To be clear, Marty and Rust are not friends. They really don’t like each other, but they do love each other. Reluctantly. People may use the term “bromance” to sum up this finale but what Marty and Rust share isn’t anything like that. They are not “bros” but they are brothers.
Yes. There’s a difference.
As tangible as the opposition between Marty and Rust is, there is at the same time a dependence they share with one another to complete a job, or in the words of Rust, fulfill a debt. What makes this story not your usual cop procedural, not a CSI: Lafayette or a Law & Order: Inbred Justice, is that in the multitude of cop shows on the air we don’t get to know these characters. The D.A. on one show is hardly a far reach from the D.A. of another show, and police officers and detectives are interchangeable in most cases. From the beginning, True Detective offers up individuals, people that we focus on in more detail than the crime at hand. We find immediately these characters are flawed, broken down to their core; but Rust and Marty must set aside their frailties—lest they face them as Rust continues to do, right to the very end—and focus on the task at hand. When you look back on the series, you realize we’re not getting to know their case so much as we were getting to know the “bad men that keep the other bad men from the door.” We have dinner with their families, watch their highs and lows in life, and find their world interrupted by a bizarre case that never goes away, even after they believe it’s closed.

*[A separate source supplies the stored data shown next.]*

(** ** The time-scale grid *)

Lemma linspace_ok (start stop : R) (num : Z) :
  (0 <= num)%Z ->
  np.linspace start stop num =
    Ok (map (fun i => start + INR i * ((stop - start) / (IZR num - 1)))
            (seq 0 (Z.to_nat num))).
Proof.
  intros Hnum. unfold np.linspace.
  destruct (Z.ltb_spec num 0) as [Hneg | _]; [lia | reflexivity].
Qed.

Lemma linspace_length (start stop : R) (num : Z) (y : list R) :
  np.linspace start stop num = Ok y -> length y = Z.to_nat num.
Proof.
  unfold np.linspace. destruct (num <? 0)%Z; [discriminate |].
  intros H; injection H as <-. now rewrite length_map, length_seq.
Qed.

Lemma linspace_nth (start stop : R) (num : Z) (y : list R) (i : nat) :
  np.linspace start stop num = Ok y ->
  (i < Z.to_nat num)%nat ->
  nth i y 0 = start + INR i * ((stop - start) / (IZR num - 1)).
Proof.
  unfold np.linspace. destruct (num <? 0)%Z; [discriminate |].
  intros H Hi; injection H as <-.
  now rewrite nth_map_seq.
Qed.

(** The first sample is [start] and, when there are at least two, the
    last one is [stop]. *)
Lemma linspace_first (start stop : R) (num : Z) (y : list R) :
  np.linspace start stop num = Ok y -> (0 < num)%Z -> nth 0 y 0 = start.
Proof.
  intros H Hnum. rewrite (linspace_nth _ _ _ _ _ H) by lia. simpl. lra.
Qed.

Lemma linspace_last (start stop : R) (num : Z) (y : list R) :
  np.linspace start stop num = Ok y -> (1 < num)%Z ->
  nth (Z.to_nat num - 1) y 0 = stop.
Proof.
  intros H Hnum. rewrite (linspace_nth _ _ _ _ _ H) by lia.
  rewrite minus_INR by lia. rewrite INR_IZR_INZ, Z2Nat.id by lia.
  simpl. assert (Hne : IZR num - 1 <> 0).
  { apply IZR_lt in Hnum. lra. }
  field. exact Hne.
Qed.

Lemma logspace_ok (start stop : R) (num : Z) :
  (0 <= num)%Z ->
  np.logspace start stop num =
    Ok (map (fun i => Rpower 10 (start + INR i * ((stop - start) / (IZR num - 1))))
            (seq 0 (Z.to_nat num))).
Proof.
  intros Hnum. unfold np.logspace. rewrite linspace_ok by exact Hnum.
  simpl. now rewrite map_map.
Qed.

Lemma logspace_raises (start stop : R) (num : Z) :
  (num < 0)%Z -> exists e, np.logspace start stop num = Raise e.
Proof.
  intros Hnum. unfold np.logspace, np.linspace.
  destruct (Z.ltb_spec num 0) as [_ | Hge]; [| lia].
  simpl. eexists; reflexivity.
Qed.

(** ** The heat kernel trace *)

Lemma length_zeros (n : nat) : length (np.zeros n) = n.
Proof. apply repeat_length. Qed.

(** The loop visits every slot once, in order: started on the zero
    array it ends with one heat sum per time scale. *)
Lemma heat_kernel_loop_from (eivals pre post : list R) :
  heat_kernel_loop eivals
    (combine (seq (length pre) (length post)) post)
    (map (fun t => heat_sum t eivals) pre ++ np.zeros (length post))
  = Ok (map (fun t => heat_sum t eivals) (pre ++ post)).
Proof.
  revert pre. induction post as [| t post IH]; intros pre.
  - simpl. now rewrite !app_nil_r.
  - cbn [length seq combine heat_kernel_loop]. unfold np.setitem.
    assert (Hlt : (length pre
                   <? length (map (fun t => heat_sum t eivals) pre
                              ++ np.zeros (S (length post))))%nat = true).
    { apply Nat.ltb_lt. rewrite length_app, length_map, length_zeros. lia. }
    rewrite Hlt. cbn [bind].
    assert (Hpre : length (map (fun t => heat_sum t eivals) pre) = length pre)
      by apply length_map.
    rewrite firstn_app, firstn_all2 by lia.
    replace (length pre - length (map (fun t => heat_sum t eivals) pre))%nat
      with 0%nat by lia.
    rewrite skipn_app, skipn_all2 by lia.
    replace (S (length pre) - length (map (fun t => heat_sum t eivals) pre))%nat
      with 1%nat by lia.
    cbn [firstn skipn np.zeros repeat app].
    specialize (IH (pre ++ [t])).
    rewrite length_app, map_app in IH. cbn [length map] in IH.
    rewrite Nat.add_1_r, <- !app_assoc in IH. cbn [app] in IH.
    rewrite app_nil_r. exact IH.
Qed.

Lemma heat_kernel_loop_ok (eivals timescales : list R) :
  heat_kernel_loop eivals (np.enumerate timescales)
    (np.zeros (length timescales))
  = Ok (map (fun t => heat_sum t eivals) timescales).
Proof. exact (heat_kernel_loop_from eivals [] timescales). Qed.

Lemma heat_kernel_trace_ok (self : NetLSD) (eivals : list R) :
  (0 <= scale_steps self)%Z ->
  _calculate_heat_kernel_trace self eivals =
    Ok (map (fun i => heat_sum (timescale self i) eivals / INR (length eivals))
            (seq 0 (Z.to_nat (scale_steps self)))).
Proof.
  intros Hsteps. unfold _calculate_heat_kernel_trace.
  rewrite logspace_ok by exact Hsteps. cbn [bind].
  rewrite heat_kernel_loop_ok. cbn [bind].
  now rewrite !map_map.
Qed.

Lemma heat_kernel_trace_raises (self : NetLSD) (eivals : list R) :
  (scale_steps self < 0)%Z ->
  exists e, _calculate_heat_kernel_trace self eivals = Raise e.
Proof.
  intros Hsteps. unfold _calculate_heat_kernel_trace.
  destruct (logspace_raises (scale_min self) (scale_max self) _ Hsteps) as [e ->].
  exists e; reflexivity.
Qed.

Lemma heat_kernel_trace_length (self : NetLSD) (eivals trace : list R) :
  _calculate_heat_kernel_trace self eivals = Ok trace ->
  Z.of_nat (length trace) = scale_steps self.
Proof.
  intros H. destruct (Z.ltb_spec (scale_steps self) 0) as [Hneg | Hpos].
  - destruct (heat_kernel_trace_raises self eivals Hneg) as [e He].
    congruence.
  - rewrite heat_kernel_trace_ok in H by exact Hpos. injection H as <-.
    rewrite length_map, length_seq. lia.
Qed.


Lemma timescale_mono (self : NetLSD) (i j : nat) :
  scale_min self <= scale_max self ->
  (i < j < Z.to_nat (scale_steps self))%nat ->
  timescale self i <= timescale self j.
Proof.
  intros Hscale [Hij Hj]. unfold timescale.
  apply Rle_Rpower; [lra |].
  apply Rplus_le_compat_l, Rmult_le_compat_r.
  - assert (Hsteps : 1 < IZR (scale_steps self)) by (apply IZR_lt; lia).
    apply Rmult_le_pos; [lra |].
    apply Rlt_le, Rinv_0_lt_compat. lra.
  - apply le_INR. lia.
Qed.

Lemma exp_le (x y : R) : x <= y -> exp x <= exp y.
Proof.
  intros [Hlt | ->]; [| lra]. apply Rlt_le, exp_increasing, Hlt.
Qed.

(** [ln 2] lies between 1/2 and 93/100, so the underflow bound lies
    between -1000 and -537. *)
Lemma ln_2_bounds : 1 / 2 < ln 2 < 93 / 100.
Proof.
  split.
  - pose proof ln_lt_2. lra.
  - assert (H : exp (ln 2) < exp (93 / 100)).
    { rewrite exp_ln by lra.
      replace (93 / 100) with (93 / 200 + 93 / 200) by lra.
      rewrite exp_plus.
      pose proof (exp_ineq1 (93 / 200)) as Hexp.
      assert (1 + 93 / 200 < exp (93 / 200)) by (apply Hexp; lra).
      nra. }
    destruct (Rlt_le_dec (ln 2) (93 / 100)) as [Hlt | Hge]; [exact Hlt |].
    apply exp_le in Hge. lra.
Qed.

Lemma underflow_bounds : - 1000 < np.underflow < - 537.
Proof. unfold np.underflow. pose proof ln_2_bounds. lra. Qed.

Lemma np_exp_eq (x : R) : np.underflow < x -> np.exp x = exp x.
Proof.
  intros Hx. unfold np.exp.
  destruct (Rle_dec x np.underflow) as [Hle | _]; [lra | reflexivity].
Qed.


Lemma np_exp_0 : np.exp 0 = 1.
Proof.
  rewrite np_exp_eq; [apply exp_0 |]. pose proof underflow_bounds. lra.
Qed.


Lemma np_exp_le (x y : R) : x <= y -> np.exp x <= np.exp y.
Proof.
  intros Hxy. unfold np.exp.
  destruct (Rle_dec x np.underflow) as [Hx | Hx];
    destruct (Rle_dec y np.underflow) as [Hy | Hy].
  - lra.
  - apply Rlt_le, exp_pos.
  - lra.
  - apply exp_le, Hxy.
Qed.




Lemma heat_sum_antitone (s t : R) (eivals : list R) :
  s <= t -> Forall (fun ev => 0 <= ev) eivals ->
  heat_sum t eivals <= heat_sum s eivals.
Proof.
  intros Hst Hev. unfold heat_sum.
  induction Hev as [| ev l Hpos _ IH].
  - simpl. lra.
  - cbn [map np.sum fold_right].
    assert (np.exp (- t * ev) <= np.exp (- s * ev)) by (apply np_exp_le; nra).
    unfold np.sum in IH. lra.
Qed.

There really was a perfect storm of elements that made True Detective such compelling television. The characters, likable and relatable even with their terrible shortcomings. The intensity of the case, its details, and its delirious intellect. The writing not only air tight in its dialog, but in the wonderfully placed references of Lovecraft and the medieval King in Yellow mystery. Masterful direction, including a mind-blowing six-minute tracking shot that added to the tension of the moment. Truly, while McConaughey and Harrelson shine in their roles, not one performance around them is sub-par. Every actor in this production is incredible.
Perhaps my favorite aspect of True Detective’s finale is that it came delightfully twist-free. There was no supernatural element, even amidst heavy Lovecraftian influence, behind this case. Neither Hart, Cohle, or anyone involved in their lives were “behind” the murders. This was a story about the evil in man doing evil things, and the light attempting to best the dark. No odd Shamalan-esque ending. No good-guys-silenced-with-a-bullet kind of ending. The case was solved. Now, our heroes must move on.
This begs a question: How do you move on from something like that?
In Marty’s and Cohle’s eyes, I found them wondering the same thing.
Not everyone is going to be happy with this ending, but I found the True Detective finale to be an entirely satisfying one. If this were a run-of-the-mill, Silence of the Lambs, serial killer drama, then maybe I would have been disappointed, but the series is called True Detective. This was the story of Marty and Rust, from the get-go; and I was thrilled to have taken this journey with the two of them. I look forward to what HBO has planned for the second season (There WILL be a second season, yes, HBO?!), and am sorry to see McConaughey and Harrelson wrap up some of the most riveting, powerful television ever produced.
I still smile at Rust’s closing remark of the light looking a bit brighter. This was truly a hero’s journey, and it was time well spent.